Which lines of the entries below contain the string "getCompoundKey"? Copy each one.

» **DATA FOR PROCESSING**:
[Start of Attachment]
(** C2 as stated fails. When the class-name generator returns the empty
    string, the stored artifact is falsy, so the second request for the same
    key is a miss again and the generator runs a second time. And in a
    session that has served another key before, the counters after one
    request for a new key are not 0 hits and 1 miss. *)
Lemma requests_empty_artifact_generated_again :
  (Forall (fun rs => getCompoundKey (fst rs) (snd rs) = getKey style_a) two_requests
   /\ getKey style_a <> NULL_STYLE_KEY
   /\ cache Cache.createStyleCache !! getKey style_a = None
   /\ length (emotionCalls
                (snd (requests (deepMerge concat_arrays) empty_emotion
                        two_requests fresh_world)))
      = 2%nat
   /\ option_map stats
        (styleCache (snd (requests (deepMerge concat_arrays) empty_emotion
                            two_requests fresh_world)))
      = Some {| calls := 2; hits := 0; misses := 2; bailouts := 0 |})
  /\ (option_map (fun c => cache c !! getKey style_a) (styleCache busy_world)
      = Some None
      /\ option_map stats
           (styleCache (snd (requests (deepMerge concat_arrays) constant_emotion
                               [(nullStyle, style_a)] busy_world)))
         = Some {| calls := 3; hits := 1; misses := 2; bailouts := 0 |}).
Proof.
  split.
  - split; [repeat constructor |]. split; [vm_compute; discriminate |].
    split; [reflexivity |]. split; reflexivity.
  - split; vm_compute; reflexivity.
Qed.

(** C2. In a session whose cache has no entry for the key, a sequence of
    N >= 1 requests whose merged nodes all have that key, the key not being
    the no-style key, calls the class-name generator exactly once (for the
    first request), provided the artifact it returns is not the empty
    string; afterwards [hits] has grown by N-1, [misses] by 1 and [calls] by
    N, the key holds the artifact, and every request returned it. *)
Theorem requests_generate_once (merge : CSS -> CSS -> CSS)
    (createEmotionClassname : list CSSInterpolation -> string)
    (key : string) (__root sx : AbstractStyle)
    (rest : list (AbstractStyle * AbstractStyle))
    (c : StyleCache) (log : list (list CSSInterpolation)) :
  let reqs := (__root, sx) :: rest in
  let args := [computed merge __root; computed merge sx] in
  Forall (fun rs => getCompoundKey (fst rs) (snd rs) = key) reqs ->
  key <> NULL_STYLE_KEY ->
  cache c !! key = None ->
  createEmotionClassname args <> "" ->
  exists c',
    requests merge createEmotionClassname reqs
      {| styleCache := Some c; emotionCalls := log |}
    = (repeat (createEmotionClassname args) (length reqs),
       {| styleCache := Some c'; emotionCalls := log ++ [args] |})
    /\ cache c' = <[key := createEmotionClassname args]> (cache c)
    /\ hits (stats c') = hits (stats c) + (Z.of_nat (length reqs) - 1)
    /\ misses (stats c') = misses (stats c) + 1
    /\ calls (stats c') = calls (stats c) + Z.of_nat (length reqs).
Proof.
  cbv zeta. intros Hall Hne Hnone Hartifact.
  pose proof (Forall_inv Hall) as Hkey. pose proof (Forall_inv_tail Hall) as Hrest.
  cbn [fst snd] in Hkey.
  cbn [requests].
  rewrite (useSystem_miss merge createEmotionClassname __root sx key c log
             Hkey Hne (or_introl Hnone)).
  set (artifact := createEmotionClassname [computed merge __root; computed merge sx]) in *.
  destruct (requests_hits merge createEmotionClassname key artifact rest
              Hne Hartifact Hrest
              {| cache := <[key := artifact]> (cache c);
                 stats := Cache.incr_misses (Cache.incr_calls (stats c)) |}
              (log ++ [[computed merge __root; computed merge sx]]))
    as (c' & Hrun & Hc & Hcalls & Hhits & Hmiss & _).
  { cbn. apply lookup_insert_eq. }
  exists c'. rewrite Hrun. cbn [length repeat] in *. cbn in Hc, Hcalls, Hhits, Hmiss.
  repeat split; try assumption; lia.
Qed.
[End of Attachment]
[Start of Attachment]
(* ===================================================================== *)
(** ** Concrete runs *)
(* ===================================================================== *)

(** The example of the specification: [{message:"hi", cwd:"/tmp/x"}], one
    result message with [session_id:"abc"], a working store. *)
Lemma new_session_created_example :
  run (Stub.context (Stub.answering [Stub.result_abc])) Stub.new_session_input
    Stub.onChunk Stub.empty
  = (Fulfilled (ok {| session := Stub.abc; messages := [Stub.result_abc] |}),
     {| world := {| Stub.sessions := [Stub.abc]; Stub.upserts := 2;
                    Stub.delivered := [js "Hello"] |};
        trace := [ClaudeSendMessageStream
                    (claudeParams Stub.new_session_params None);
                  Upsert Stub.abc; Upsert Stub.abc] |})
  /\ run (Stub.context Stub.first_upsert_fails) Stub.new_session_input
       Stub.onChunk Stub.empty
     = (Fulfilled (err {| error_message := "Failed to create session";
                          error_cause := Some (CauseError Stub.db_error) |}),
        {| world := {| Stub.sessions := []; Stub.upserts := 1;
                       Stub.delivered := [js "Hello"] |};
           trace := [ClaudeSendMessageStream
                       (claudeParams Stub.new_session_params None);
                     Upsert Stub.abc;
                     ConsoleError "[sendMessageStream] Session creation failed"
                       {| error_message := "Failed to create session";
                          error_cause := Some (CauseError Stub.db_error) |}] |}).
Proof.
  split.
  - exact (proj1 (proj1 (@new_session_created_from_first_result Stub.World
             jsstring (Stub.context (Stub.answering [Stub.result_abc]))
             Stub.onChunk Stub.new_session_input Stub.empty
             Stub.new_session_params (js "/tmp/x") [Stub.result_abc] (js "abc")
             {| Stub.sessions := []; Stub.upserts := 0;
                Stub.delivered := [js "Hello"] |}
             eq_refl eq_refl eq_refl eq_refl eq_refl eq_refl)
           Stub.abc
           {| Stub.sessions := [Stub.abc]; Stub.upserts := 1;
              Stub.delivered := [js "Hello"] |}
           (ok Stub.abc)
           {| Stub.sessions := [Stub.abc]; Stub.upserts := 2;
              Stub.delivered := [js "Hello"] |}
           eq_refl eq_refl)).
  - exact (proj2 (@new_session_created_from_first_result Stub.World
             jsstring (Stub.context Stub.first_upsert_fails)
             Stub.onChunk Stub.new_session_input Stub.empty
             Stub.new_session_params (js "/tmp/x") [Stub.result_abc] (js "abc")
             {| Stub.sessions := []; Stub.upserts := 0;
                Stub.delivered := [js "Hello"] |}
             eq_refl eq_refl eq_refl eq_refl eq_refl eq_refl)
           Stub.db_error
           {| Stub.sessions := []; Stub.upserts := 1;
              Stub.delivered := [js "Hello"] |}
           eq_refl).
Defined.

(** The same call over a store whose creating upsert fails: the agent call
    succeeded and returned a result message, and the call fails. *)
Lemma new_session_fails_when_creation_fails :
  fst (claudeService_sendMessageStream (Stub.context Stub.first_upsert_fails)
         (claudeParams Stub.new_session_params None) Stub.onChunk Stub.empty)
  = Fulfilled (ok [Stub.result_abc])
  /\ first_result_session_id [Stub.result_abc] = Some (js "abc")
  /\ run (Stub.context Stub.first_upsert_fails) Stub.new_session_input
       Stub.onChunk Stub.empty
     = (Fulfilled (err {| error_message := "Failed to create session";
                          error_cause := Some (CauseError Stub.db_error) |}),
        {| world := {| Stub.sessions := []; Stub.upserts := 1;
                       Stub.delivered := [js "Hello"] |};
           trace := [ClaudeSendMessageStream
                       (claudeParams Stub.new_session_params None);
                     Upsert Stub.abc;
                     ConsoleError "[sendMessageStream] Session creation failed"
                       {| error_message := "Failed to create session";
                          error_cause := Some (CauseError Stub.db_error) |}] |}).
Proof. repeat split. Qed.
[End of Attachment]
[Start of Attachment]
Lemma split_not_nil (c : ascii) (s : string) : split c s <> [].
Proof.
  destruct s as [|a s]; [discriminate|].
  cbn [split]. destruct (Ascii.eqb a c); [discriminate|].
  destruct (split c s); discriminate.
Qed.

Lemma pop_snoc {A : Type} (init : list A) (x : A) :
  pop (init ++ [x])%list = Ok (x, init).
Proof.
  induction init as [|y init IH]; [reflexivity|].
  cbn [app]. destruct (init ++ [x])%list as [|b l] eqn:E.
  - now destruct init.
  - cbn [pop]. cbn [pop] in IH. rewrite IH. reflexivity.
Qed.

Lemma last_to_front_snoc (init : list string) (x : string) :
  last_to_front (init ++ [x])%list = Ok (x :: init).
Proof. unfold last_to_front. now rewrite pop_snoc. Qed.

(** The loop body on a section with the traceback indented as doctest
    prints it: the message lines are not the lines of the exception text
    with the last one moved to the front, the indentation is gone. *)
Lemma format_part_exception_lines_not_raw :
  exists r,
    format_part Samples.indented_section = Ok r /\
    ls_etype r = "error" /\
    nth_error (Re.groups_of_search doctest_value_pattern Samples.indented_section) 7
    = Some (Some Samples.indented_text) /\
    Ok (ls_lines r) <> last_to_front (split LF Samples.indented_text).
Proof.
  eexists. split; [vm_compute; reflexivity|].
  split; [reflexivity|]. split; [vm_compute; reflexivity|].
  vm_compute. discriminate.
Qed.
[End of Attachment]
» **SOLUTION**:
  (Forall (fun rs => getCompoundKey (fst rs) (snd rs) = getKey style_a) two_requests
  Forall (fun rs => getCompoundKey (fst rs) (snd rs) = key) reqs ->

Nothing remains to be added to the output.